| What this task involves |
Please quote exactly the lines below from the line containing "sentences0) as (_" to the line containing "[os.path.join] makes of", both lines included, and nothing else.

** Opening Input material block **

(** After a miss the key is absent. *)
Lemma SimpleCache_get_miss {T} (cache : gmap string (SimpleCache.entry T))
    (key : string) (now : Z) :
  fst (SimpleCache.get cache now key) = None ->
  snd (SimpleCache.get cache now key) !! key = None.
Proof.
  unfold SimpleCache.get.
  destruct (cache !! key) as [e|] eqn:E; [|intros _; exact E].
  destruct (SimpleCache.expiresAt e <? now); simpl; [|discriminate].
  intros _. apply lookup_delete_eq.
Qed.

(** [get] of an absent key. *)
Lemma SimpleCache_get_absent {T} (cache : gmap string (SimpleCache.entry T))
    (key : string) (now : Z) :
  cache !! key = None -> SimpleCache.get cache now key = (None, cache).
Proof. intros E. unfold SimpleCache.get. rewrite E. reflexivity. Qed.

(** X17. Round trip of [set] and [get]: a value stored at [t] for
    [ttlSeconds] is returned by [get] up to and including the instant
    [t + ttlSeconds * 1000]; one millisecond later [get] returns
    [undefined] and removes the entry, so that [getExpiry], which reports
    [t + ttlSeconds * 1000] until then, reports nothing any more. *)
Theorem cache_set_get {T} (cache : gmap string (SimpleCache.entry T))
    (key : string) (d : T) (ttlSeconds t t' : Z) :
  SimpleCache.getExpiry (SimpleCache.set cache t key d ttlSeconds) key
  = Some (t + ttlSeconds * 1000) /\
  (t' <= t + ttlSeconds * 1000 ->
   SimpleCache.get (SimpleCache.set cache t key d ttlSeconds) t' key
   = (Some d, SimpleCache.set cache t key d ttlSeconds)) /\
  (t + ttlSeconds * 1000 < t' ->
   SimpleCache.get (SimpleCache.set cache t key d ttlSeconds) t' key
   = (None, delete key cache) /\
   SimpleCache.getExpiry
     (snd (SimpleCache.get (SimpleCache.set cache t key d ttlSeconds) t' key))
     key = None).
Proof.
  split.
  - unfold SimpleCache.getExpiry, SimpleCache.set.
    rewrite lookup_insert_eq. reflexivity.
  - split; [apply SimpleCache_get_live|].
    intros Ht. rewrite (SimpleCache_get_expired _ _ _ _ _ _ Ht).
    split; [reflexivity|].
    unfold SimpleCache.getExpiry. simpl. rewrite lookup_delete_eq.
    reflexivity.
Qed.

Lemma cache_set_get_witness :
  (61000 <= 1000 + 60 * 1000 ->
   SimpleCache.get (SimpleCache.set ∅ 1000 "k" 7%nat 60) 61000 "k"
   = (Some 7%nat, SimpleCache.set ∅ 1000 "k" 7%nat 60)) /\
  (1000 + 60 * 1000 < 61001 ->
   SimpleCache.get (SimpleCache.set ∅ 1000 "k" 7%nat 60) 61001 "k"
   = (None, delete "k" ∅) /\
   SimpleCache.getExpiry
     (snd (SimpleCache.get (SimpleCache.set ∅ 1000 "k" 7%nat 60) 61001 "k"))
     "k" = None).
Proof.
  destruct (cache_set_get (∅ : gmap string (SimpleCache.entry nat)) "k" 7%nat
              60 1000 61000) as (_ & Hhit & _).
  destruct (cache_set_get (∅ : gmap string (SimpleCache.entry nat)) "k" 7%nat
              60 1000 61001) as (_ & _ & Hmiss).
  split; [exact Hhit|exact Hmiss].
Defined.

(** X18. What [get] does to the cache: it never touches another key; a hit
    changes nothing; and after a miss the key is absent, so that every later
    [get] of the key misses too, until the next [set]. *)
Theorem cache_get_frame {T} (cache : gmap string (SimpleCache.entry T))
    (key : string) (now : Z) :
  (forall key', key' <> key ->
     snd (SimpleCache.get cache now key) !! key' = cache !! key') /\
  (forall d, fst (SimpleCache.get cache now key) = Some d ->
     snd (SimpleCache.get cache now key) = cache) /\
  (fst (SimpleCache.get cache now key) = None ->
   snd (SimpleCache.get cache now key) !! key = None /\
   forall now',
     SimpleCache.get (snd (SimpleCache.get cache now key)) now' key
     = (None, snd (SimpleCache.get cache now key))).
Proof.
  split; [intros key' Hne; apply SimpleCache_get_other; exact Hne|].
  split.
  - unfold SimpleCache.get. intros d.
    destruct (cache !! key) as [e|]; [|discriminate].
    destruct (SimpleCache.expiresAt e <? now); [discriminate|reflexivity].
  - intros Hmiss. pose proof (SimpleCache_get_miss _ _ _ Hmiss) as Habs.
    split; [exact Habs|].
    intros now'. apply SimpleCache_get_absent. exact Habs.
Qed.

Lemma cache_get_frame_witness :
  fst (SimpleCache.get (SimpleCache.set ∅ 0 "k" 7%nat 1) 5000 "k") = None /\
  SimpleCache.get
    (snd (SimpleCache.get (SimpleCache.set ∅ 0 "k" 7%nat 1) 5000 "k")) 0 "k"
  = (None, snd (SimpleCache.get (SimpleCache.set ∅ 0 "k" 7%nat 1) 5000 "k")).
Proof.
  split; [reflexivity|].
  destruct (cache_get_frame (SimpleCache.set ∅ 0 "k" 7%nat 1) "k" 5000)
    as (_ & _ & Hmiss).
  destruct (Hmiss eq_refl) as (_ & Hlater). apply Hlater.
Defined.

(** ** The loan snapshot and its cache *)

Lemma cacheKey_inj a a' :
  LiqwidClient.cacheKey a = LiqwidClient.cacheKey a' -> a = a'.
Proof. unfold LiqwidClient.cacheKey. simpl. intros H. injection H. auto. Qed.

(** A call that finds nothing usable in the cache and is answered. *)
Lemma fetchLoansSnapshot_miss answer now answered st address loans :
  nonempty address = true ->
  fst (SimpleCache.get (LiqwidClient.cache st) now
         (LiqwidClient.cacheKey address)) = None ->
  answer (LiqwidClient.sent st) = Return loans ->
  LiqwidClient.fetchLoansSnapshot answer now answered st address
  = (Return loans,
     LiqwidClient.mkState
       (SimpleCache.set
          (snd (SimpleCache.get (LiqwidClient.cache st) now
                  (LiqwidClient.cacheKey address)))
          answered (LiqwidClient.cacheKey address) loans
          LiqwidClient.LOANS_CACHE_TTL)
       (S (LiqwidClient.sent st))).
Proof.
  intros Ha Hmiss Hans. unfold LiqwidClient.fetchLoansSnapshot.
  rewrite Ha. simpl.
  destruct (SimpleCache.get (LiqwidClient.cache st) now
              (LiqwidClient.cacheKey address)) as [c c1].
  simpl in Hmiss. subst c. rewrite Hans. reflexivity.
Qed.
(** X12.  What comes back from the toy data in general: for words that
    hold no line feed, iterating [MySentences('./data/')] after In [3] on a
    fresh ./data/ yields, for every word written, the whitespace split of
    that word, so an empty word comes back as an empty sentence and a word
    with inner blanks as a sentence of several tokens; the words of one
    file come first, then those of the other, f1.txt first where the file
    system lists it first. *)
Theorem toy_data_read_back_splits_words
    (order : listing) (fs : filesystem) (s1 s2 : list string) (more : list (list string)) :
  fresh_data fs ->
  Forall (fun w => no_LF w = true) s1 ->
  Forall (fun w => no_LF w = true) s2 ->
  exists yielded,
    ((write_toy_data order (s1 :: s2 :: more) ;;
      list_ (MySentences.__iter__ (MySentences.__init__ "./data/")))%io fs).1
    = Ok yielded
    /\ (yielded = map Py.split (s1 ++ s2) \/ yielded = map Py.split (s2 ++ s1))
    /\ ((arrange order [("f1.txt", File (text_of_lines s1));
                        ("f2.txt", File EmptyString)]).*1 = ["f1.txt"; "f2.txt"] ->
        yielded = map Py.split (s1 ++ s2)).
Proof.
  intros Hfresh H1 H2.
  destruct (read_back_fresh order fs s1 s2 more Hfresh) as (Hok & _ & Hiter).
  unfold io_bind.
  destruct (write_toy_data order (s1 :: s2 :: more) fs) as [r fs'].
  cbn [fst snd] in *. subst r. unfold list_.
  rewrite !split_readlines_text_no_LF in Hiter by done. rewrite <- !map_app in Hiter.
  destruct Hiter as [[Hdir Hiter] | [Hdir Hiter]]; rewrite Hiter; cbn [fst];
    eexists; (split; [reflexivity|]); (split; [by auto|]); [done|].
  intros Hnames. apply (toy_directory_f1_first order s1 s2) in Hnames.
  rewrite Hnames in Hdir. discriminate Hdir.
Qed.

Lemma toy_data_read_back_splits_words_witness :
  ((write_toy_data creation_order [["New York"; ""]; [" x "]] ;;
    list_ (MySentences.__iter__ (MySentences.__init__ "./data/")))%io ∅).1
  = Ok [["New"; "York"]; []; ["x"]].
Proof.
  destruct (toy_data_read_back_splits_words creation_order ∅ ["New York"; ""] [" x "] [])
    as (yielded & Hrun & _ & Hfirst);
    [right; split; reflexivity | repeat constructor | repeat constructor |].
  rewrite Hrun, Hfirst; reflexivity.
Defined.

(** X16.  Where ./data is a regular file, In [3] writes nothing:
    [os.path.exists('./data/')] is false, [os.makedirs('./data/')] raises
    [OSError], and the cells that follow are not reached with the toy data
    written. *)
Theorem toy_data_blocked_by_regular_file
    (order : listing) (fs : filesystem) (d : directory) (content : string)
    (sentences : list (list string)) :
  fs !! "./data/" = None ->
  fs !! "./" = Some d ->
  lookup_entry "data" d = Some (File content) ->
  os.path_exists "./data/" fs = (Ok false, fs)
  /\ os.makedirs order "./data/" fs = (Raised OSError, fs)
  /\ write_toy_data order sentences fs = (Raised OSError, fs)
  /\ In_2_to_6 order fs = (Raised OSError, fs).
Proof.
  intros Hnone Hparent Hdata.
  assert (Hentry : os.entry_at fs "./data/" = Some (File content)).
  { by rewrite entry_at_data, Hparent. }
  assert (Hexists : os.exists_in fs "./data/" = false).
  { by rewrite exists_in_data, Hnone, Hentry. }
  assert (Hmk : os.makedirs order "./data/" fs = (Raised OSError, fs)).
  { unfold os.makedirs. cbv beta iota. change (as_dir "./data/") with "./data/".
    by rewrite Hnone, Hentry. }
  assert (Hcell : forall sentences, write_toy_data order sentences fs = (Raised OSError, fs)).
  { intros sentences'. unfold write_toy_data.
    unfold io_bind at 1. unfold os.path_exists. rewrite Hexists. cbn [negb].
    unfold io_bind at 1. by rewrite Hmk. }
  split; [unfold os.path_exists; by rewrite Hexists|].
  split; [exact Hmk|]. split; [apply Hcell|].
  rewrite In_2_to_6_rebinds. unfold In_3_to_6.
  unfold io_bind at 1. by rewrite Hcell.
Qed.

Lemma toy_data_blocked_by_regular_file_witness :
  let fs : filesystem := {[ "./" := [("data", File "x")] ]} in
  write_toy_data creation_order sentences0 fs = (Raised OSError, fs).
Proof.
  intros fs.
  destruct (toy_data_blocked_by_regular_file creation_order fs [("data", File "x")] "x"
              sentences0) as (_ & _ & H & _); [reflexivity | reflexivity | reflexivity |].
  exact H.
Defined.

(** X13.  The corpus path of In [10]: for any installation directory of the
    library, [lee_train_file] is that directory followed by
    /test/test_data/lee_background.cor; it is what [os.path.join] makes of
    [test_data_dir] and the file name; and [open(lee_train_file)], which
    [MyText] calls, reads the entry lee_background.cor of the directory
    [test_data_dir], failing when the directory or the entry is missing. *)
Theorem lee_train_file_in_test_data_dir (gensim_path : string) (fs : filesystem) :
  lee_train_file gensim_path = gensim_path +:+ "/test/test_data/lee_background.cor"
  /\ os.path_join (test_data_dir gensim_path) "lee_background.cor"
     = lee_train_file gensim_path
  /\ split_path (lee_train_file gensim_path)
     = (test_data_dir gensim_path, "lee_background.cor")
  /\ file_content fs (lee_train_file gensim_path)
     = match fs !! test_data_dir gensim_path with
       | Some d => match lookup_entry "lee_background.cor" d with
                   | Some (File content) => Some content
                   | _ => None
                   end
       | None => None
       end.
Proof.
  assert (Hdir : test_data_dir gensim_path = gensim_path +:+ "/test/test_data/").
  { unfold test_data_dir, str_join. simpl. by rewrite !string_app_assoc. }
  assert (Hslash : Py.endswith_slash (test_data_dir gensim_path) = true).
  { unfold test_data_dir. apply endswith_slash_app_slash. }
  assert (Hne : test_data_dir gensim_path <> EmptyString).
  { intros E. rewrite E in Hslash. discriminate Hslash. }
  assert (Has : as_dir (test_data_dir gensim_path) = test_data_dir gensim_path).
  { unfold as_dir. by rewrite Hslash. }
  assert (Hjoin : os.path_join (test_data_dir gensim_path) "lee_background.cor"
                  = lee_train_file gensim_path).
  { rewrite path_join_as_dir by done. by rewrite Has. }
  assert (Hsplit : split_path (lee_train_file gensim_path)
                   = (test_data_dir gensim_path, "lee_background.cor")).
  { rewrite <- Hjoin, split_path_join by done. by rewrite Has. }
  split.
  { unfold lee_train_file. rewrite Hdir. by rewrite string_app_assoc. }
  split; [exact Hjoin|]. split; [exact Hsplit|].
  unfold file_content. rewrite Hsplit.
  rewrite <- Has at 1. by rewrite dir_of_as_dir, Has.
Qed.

** Closing Input material block **

| Result |
              sentences0) as (_ & _ & H & _); [reflexivity | reflexivity | reflexivity |].
  exact H.
Defined.

(** X13.  The corpus path of In [10]: for any installation directory of the
    library, [lee_train_file] is that directory followed by
    /test/test_data/lee_background.cor; it is what [os.path.join] makes of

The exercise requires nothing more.